Prince des ivrognes ! Prince des gloutons ! Tu souilles tout ce que tu touches.
Tu possèdes la dépravation de dix, l’iniquité de cent, la perversion de mille ! Ton
corps rongé de chancres est boursouflé par la corruption. Tu es mort et tu ne le
sais pas, mais la puanteur de ton cadavre s’élève jusqu’aux cieux !
Maelgwn ! Grand Chien de Gwynedd ! Quelle déchéance, après ton père !
Maelgwn le Grand s’était acquis une réputation de droiture et de vertu, et tu en
spolies sa mémoire. Est-il possible que tu aies oublié tout ce tu as autrefois su ?
Tu t’es emparé du trône par le meurtre et la rapine. Pour cela, tu te fais appeler
Chef Dragon de l’île des Forts. Tu crois te draper dans la gloire d’un autre, mais
ce n’est pour toi qu’un linceul d’infamie. Pendragon ! Puisse une honte éternelle
te ronger pour ta présomption.
Il y eut pourtant jadis un roi digne de ce nom. Ce roi était Arthur.

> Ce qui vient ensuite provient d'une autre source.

(** * Tenant model materialisation: connection manager, tiered cache, registry

    A shallow embedding of [src/services/CacheManager.js],
    [src/services/TenantConnectionManager.js] and the
    [DistributedModelRegistry] service.

    Asynchronous JavaScript is embedded as a tree of atomic actions
    ([Task]): every access to shared state is one action, the event loop
    may switch callers between any two actions, and [run] executes a
    single caller to completion.  What the process cannot decide (Redis
    replies, the signals of a MongoDB connection, failures of
    [connection.model] and [createIndexes]) is read from scripts that are
    part of the state, so every definition computes. *)

From stdpp Require Import gmap strings list pretty.
From Stdlib Require Import ZArith.

Open Scope string_scope.
Open Scope Z_scope.

(* ===================================================================== *)
(** ** JavaScript values, errors and outcomes of a promise *)
(* ===================================================================== *)

Module Js.

(** The values the cache carries.  Numbers are integers (no NaN, no
    fractions) and there is no [undefined] value: a missing property or
    map entry is [None]. Objects keep their properties in insertion
    order. *)
#[warnings="-register-all"]
Inductive jsval : Type :=
| VNull
| VBool (b : bool)
| VNum (n : Z)
| VStr (s : string)
| VObj (fields : list (string * jsval)).

(** [if (v)] *)
Definition truthy (v : jsval) : bool :=
  match v with
  | VNull => false
  | VBool b => b
  | VNum n => negb (n =? 0)
  | VStr s => negb (String.eqb s "")
  | VObj _ => true
  end.

(** [if (x)] for a value that may be [undefined]. *)
Definition truthy_opt (v : option jsval) : bool :=
  match v with
  | Some x => truthy x
  | None => false
  end.

(** [o[k]] *)
Fixpoint assoc {A} (k : string) (l : list (string * A)) : option A :=
  match l with
  | [] => None
  | (k', x) :: l' => if String.eqb k k' then Some x else assoc k l'
  end.

(** [o[k] = x]: an existing property keeps its place. *)
Fixpoint assign {A} (k : string) (x : A) (l : list (string * A))
  : list (string * A) :=
  match l with
  | [] => [(k, x)]
  | (k', y) :: l' =>
      if String.eqb k k' then (k, x) :: l' else (k', y) :: assign k x l'
  end.

(** The property names a plain object inherits from
    [Object.prototype]. *)
Definition Object_prototype : list string :=
  ["constructor"; "__defineGetter__"; "__defineSetter__"; "hasOwnProperty";
   "__lookupGetter__"; "__lookupSetter__"; "isPrototypeOf";
   "propertyIsEnumerable"; "toString"; "valueOf"; "__proto__";
   "toLocaleString"].

Definition inherited (k : string) : bool :=
  bool_decide (k ∈ Object_prototype).

(** [o[k] = x] for a plain object [o]: as [assign], but for
    ["__proto__"] the assignment is taken by the accessor of
    [Object.prototype] and adds no own property. *)
Definition put {A} (k : string) (x : A) (l : list (string * A))
  : list (string * A) :=
  if String.eqb k "__proto__" then l else assign k x l.

Definition prop (k : string) (v : jsval) : option jsval :=
  match v with
  | VObj fields => assoc k fields
  | _ => None
  end.

(** [x === s] for a string literal [s] *)
Definition strictEq (x : option jsval) (s : string) : bool :=
  match x with
  | Some (VStr s') => String.eqb s' s
  | _ => false
  end.

Inductive JsError : Type :=
| Error (message : string)
| TypeError (message : string)
| SyntaxError (message : string).

(** How an awaited call ends: it returns, it throws, or its promise is
    never settled. *)
Inductive Outcome (A : Type) : Type :=
| Returned (a : A)
| Thrown (e : JsError)
| Pending.
Arguments Returned {A} a.
Arguments Thrown {A} e.
Arguments Pending {A}.

End Js.
Export Js.

(* ===================================================================== *)
(** ** Tasks: asynchronous code as a tree of atomic actions *)
(* ===================================================================== *)

Module Async.

Section Task.
Context {W : Type}.

(** [Act f k]: run [f] on the shared state in one go, then continue
    with [k].  [f w = None] means the action cannot run in [w] (a held
    mutex, an event that has not arrived): the caller stays
    suspended. *)
Inductive Task (A : Type) : Type :=
| Fin (o : Outcome A)
| Act {B : Type} (f : W → option (B * W)) (k : B → Task A).
Arguments Fin {A} o.
Arguments Act {A B} f k.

C’est le suprême déshonneur de cette génération perverse qu’elle ne prononce
plus le nom de ce grand roi que pour le tourner en dérision. Arthur ! Il était la
plus fine fleur de sa race, le plus noble fils des Cymry, le Seigneur du Royaume
de l’Été, le Pendragon de Bretagne. Il portait la faveur de Dieu comme une robe
de pourpre.
Écoutez donc, s’il vous agrée, l’histoire d’un véritable roi.
LIVRE PREMIER
PELLÉAS
I
Arthur n’est pas digne d’être roi. Bâtard d’Uther, pion de Merlin, il est de
basse naissance. Il est inconstant, mesquin, cruel et stupide. Goinfre et ivrogne,
il ne connaît aucun des raffinements de la civilisation. Bref, c’est une brute
ignorante et bornée.
Les gens disent tout ceci, et bien pire, au sujet d’Arthur. Laissez-les faire.
Quand tout est dit, quand tous les arguments sont épuisés, ce simple fait
demeure : nous suivrions Arthur jusqu’aux portes de l’Enfer, et même au-delà,
s’il le demandait. Et c’est là la seule vérité.
Montrez-moi un autre homme qui puisse se prévaloir d’une telle loyauté.
« Cymbrogi », nous appelle-t-il : compagnons de cœur, compatriotes.
Cymbrogi ! Nous sommes son bras armé, sa lance et son bouclier, son casque
et son épée. Nous sommes le sang dans ses veines, le dur tendon de sa chair, l’os
sous sa peau. Nous sommes le souffle dans ses poumons, la lumière dans ses
yeux et la chanson qui monte à ses lèvres. Nous sommes la viande et la boisson
de sa table.
Cymbrogi ! Nous sommes pour lui le ciel et la terre. Et Arthur est pour nous
tout cela… et bien davantage.
Méditez cela. Réfléchissez-y longuement. Alors seulement, peut-être,
commencerez-vous à comprendre l’histoire que je vais vous narrer.
Et pourquoi pas ? Qui, en dehors de l’Emrys en personne, en sait autant que
moi ? Sans être barde, je suis digne de foi. Car je connais Arthur comme bien
peu le connaissent… nous nous ressemblons beaucoup, après tout. Nous sommes
tous deux de naissance incertaine, tous deux princes non reconnus par nos pères,
tous deux obligés de vivre en dehors de tout clan et de toute parentèle.
Mon père était Belyn, Seigneur du Llyonesse. Ma mère était une servante de
la maisonnée du roi. J’ai tôt compris que je ne recevrais rien de la main de mon
père et que je devrais faire tout seul mon chemin dans le monde.